- Problem description -
Using the material below, return exactly the lines between the one holding "(c =? 12288))%N." and the one holding "(** CPython answers", inclusive, and no others.

==============================

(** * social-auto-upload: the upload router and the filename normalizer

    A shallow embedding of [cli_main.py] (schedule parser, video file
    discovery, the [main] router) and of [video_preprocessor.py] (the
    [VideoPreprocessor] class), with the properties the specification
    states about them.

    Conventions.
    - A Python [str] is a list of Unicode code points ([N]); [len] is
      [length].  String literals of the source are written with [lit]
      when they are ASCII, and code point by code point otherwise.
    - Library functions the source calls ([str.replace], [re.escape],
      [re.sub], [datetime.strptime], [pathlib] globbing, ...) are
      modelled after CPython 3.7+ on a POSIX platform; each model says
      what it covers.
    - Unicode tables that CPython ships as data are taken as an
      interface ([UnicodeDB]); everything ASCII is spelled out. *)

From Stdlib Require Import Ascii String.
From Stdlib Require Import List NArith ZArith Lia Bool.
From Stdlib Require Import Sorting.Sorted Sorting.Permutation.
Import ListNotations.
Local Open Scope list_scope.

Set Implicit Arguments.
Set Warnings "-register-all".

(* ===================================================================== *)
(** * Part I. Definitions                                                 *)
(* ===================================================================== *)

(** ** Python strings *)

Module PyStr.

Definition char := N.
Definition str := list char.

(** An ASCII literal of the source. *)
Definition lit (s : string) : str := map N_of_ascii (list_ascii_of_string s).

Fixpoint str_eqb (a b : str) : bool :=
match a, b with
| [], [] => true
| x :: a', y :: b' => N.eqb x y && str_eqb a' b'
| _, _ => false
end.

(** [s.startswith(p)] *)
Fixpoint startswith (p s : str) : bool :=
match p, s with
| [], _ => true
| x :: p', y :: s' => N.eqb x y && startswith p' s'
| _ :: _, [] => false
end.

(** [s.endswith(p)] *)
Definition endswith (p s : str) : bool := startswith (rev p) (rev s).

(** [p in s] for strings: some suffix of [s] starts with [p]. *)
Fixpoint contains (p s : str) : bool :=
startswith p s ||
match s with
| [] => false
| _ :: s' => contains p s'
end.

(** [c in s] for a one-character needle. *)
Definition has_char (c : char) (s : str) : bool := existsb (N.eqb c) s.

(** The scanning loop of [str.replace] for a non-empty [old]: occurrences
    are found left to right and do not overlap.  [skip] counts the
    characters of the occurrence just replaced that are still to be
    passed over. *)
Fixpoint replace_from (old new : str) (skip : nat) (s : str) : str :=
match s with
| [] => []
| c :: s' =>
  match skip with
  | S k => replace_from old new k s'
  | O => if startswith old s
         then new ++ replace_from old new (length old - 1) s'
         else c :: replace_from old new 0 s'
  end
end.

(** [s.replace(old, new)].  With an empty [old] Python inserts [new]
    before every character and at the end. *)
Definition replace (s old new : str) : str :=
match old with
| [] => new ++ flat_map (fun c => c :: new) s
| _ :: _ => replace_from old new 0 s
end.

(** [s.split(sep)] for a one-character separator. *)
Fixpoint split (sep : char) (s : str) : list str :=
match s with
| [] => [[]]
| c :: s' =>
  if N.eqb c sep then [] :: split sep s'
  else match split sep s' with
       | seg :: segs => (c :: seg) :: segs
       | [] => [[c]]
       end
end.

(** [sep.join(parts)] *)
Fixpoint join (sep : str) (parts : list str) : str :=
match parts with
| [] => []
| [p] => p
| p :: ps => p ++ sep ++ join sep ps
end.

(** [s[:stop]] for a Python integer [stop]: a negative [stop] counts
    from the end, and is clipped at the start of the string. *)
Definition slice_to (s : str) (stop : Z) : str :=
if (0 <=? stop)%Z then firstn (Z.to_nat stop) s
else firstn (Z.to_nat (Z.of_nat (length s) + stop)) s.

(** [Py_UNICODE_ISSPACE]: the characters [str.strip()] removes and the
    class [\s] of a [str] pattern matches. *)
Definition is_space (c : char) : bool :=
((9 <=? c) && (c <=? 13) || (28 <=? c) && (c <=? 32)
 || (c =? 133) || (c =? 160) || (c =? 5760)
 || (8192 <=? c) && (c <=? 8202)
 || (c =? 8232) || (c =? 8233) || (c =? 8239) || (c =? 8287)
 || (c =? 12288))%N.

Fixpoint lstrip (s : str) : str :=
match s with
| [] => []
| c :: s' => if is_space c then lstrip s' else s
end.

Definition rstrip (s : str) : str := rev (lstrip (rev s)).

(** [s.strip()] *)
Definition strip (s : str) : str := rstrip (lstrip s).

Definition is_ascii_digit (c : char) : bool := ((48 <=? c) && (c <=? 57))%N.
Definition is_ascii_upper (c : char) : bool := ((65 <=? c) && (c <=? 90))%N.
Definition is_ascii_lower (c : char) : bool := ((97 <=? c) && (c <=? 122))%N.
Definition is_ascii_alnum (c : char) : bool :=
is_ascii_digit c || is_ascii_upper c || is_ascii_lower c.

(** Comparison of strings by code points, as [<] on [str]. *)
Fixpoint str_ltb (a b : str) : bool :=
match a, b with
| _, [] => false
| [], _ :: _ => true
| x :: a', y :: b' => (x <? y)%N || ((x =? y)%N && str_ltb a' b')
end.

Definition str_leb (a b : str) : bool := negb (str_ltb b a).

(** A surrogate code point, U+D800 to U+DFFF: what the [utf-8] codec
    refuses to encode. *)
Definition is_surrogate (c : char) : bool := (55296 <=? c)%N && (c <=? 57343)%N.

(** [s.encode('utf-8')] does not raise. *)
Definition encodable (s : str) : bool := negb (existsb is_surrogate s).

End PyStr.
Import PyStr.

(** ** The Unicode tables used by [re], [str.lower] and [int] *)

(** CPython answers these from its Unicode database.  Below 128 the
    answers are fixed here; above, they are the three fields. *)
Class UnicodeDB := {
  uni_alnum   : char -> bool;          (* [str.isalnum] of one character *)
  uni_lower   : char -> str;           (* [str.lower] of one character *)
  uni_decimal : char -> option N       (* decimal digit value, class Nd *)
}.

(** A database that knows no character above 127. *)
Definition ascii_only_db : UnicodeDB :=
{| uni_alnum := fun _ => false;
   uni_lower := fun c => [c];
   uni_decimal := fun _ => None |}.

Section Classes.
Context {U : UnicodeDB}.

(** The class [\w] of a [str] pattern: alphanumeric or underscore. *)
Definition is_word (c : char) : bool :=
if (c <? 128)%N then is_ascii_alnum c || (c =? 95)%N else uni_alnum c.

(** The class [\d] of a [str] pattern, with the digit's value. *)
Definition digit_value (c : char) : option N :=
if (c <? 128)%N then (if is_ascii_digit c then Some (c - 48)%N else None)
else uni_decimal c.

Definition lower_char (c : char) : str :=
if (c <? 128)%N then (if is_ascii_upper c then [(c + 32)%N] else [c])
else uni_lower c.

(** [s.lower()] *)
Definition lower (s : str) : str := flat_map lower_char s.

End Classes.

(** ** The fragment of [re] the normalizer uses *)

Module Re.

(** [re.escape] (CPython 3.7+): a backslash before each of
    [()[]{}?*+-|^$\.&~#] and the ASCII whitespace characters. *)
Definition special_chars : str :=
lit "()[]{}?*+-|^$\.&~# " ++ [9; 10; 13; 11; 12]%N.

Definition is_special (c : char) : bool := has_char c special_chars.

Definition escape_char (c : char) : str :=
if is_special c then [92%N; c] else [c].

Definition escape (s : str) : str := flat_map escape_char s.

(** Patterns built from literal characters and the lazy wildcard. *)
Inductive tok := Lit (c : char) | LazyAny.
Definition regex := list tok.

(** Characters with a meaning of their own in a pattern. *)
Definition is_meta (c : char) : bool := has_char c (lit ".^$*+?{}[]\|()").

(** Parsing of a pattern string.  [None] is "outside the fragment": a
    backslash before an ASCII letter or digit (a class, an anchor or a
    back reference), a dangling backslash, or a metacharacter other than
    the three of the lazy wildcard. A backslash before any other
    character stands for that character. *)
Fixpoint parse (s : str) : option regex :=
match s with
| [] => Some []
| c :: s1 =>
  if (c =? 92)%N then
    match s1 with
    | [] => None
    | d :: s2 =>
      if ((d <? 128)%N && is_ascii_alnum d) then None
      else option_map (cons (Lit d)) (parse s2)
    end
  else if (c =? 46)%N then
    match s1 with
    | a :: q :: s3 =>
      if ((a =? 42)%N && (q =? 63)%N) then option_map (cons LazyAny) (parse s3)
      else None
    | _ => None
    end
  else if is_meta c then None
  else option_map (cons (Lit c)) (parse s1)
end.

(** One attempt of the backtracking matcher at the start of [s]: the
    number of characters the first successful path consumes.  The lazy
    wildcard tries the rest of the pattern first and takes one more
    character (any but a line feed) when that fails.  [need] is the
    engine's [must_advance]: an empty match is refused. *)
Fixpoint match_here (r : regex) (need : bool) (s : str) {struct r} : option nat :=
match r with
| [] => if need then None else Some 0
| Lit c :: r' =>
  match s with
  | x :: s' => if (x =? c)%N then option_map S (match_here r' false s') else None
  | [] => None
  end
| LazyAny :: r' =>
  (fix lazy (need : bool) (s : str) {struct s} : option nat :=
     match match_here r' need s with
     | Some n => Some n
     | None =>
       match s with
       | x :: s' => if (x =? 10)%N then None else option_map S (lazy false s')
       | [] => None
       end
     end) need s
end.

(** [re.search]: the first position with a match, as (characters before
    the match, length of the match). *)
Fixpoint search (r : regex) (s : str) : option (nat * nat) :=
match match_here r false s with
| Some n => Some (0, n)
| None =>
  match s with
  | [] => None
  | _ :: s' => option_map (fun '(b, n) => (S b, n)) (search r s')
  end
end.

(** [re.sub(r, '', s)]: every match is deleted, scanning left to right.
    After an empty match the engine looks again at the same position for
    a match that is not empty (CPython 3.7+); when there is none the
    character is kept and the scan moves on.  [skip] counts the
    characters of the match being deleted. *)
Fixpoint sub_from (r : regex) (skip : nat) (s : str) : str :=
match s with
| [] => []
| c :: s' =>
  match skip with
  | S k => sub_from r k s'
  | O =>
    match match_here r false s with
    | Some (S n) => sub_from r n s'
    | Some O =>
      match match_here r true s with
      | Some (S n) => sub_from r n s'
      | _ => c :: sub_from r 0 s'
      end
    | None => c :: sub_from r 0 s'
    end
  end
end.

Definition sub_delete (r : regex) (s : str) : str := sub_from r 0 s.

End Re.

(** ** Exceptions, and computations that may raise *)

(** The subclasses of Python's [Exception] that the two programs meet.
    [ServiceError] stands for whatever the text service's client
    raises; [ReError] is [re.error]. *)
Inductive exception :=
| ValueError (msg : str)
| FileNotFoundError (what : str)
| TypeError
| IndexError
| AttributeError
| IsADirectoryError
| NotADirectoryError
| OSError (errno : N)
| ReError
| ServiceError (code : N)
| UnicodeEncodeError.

==============================

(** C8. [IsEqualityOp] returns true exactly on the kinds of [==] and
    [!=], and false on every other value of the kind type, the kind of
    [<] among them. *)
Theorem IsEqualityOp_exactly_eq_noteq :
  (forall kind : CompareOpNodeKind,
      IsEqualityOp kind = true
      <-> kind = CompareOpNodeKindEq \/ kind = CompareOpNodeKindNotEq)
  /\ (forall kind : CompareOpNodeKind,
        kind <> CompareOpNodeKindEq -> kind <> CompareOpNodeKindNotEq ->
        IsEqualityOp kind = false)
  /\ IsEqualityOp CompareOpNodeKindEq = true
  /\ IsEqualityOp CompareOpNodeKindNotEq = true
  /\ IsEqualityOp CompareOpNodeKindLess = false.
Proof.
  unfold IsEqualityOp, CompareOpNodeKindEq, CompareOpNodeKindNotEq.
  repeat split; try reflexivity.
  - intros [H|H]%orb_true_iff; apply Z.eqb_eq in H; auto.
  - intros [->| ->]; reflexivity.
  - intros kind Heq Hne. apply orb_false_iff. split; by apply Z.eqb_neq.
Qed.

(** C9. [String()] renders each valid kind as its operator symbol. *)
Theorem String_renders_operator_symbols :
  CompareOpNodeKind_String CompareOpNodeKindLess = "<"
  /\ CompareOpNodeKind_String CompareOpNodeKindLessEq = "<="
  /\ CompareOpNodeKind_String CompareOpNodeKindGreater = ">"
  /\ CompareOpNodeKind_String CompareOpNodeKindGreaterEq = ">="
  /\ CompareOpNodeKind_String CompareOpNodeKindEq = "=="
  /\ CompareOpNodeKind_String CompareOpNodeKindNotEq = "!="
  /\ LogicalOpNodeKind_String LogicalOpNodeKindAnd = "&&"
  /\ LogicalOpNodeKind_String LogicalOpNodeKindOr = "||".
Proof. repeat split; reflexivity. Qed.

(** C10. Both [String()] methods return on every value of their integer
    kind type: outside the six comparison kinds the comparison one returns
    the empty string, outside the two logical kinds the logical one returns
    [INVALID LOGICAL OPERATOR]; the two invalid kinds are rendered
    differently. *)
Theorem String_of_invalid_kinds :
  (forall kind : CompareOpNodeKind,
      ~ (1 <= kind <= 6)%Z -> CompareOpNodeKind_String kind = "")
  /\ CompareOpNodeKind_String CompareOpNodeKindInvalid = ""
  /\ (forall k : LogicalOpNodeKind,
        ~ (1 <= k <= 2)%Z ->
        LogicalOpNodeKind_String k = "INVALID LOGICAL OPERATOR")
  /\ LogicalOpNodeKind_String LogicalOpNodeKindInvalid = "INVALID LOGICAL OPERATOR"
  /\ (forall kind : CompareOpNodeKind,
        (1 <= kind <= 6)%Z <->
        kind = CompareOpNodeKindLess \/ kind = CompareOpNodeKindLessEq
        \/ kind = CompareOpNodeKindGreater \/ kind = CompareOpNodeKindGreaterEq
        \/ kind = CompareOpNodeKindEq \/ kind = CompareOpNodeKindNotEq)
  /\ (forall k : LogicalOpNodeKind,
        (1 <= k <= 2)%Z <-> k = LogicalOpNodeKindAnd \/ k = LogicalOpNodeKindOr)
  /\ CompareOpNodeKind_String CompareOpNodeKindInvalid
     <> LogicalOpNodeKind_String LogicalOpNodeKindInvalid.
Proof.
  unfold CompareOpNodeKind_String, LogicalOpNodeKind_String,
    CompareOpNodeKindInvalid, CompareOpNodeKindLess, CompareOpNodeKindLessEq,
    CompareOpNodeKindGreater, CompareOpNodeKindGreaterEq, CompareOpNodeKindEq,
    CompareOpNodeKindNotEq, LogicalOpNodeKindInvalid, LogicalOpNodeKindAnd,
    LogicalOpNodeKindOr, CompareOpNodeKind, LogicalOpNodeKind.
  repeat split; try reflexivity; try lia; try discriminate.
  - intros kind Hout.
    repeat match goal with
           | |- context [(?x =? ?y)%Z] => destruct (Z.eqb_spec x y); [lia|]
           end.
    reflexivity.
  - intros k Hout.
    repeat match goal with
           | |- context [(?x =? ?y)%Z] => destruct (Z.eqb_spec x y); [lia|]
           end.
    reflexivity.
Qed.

==============================

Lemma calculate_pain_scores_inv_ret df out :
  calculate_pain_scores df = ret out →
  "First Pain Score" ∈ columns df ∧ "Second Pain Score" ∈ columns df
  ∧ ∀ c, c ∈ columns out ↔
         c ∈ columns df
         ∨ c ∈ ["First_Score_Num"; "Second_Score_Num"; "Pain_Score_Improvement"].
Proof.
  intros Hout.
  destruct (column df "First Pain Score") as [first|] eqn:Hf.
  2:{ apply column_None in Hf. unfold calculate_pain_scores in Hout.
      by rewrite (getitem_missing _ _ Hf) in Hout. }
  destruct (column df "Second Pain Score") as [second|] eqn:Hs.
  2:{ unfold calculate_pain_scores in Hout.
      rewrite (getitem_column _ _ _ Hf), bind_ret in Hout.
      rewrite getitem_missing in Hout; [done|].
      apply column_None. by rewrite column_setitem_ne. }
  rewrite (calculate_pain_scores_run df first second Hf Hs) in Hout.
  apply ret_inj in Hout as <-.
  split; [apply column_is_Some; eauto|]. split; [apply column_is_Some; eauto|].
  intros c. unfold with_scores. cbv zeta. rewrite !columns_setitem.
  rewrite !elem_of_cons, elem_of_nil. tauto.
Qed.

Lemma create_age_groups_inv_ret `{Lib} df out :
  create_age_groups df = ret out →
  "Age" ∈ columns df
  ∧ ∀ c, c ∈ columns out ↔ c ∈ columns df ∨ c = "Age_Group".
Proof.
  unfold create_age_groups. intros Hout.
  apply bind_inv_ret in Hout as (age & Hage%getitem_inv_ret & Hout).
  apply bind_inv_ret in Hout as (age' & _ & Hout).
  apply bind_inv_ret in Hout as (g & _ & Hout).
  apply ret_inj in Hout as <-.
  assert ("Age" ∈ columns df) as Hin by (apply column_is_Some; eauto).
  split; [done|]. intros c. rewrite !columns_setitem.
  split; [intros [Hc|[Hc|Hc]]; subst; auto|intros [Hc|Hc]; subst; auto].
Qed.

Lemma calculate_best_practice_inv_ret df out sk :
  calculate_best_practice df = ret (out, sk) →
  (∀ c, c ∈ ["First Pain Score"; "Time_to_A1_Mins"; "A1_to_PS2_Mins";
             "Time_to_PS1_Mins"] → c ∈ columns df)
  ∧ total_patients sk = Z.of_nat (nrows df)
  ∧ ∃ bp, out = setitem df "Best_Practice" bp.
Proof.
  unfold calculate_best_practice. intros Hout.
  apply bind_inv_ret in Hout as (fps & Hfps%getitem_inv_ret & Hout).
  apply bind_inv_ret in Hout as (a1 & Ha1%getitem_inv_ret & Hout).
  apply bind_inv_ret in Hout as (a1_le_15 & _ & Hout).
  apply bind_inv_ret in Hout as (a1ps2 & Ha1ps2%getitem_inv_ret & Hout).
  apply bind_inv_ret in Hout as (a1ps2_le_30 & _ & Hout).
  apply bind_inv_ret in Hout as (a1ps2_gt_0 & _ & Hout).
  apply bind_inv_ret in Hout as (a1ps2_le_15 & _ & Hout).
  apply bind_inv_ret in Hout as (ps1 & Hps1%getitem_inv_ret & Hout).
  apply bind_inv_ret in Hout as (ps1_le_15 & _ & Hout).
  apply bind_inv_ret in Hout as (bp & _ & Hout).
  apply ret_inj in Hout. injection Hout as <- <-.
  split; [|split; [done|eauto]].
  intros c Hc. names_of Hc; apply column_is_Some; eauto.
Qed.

==============================

- Solution for this problem -
 || (c =? 12288))%N.

Fixpoint lstrip (s : str) : str :=
match s with
| [] => []
| c :: s' => if is_space c then lstrip s' else s
end.

Definition rstrip (s : str) : str := rev (lstrip (rev s)).

(** [s.strip()] *)
Definition strip (s : str) : str := rstrip (lstrip s).

Definition is_ascii_digit (c : char) : bool := ((48 <=? c) && (c <=? 57))%N.
Definition is_ascii_upper (c : char) : bool := ((65 <=? c) && (c <=? 90))%N.
Definition is_ascii_lower (c : char) : bool := ((97 <=? c) && (c <=? 122))%N.
Definition is_ascii_alnum (c : char) : bool :=
is_ascii_digit c || is_ascii_upper c || is_ascii_lower c.

(** Comparison of strings by code points, as [<] on [str]. *)
Fixpoint str_ltb (a b : str) : bool :=
match a, b with
| _, [] => false
| [], _ :: _ => true
| x :: a', y :: b' => (x <? y)%N || ((x =? y)%N && str_ltb a' b')
end.

Definition str_leb (a b : str) : bool := negb (str_ltb b a).

(** A surrogate code point, U+D800 to U+DFFF: what the [utf-8] codec
    refuses to encode. *)
Definition is_surrogate (c : char) : bool := (55296 <=? c)%N && (c <=? 57343)%N.

(** [s.encode('utf-8')] does not raise. *)
Definition encodable (s : str) : bool := negb (existsb is_surrogate s).

End PyStr.
Import PyStr.

(** ** The Unicode tables used by [re], [str.lower] and [int] *)

(** CPython answers these from its Unicode database.  Below 128 the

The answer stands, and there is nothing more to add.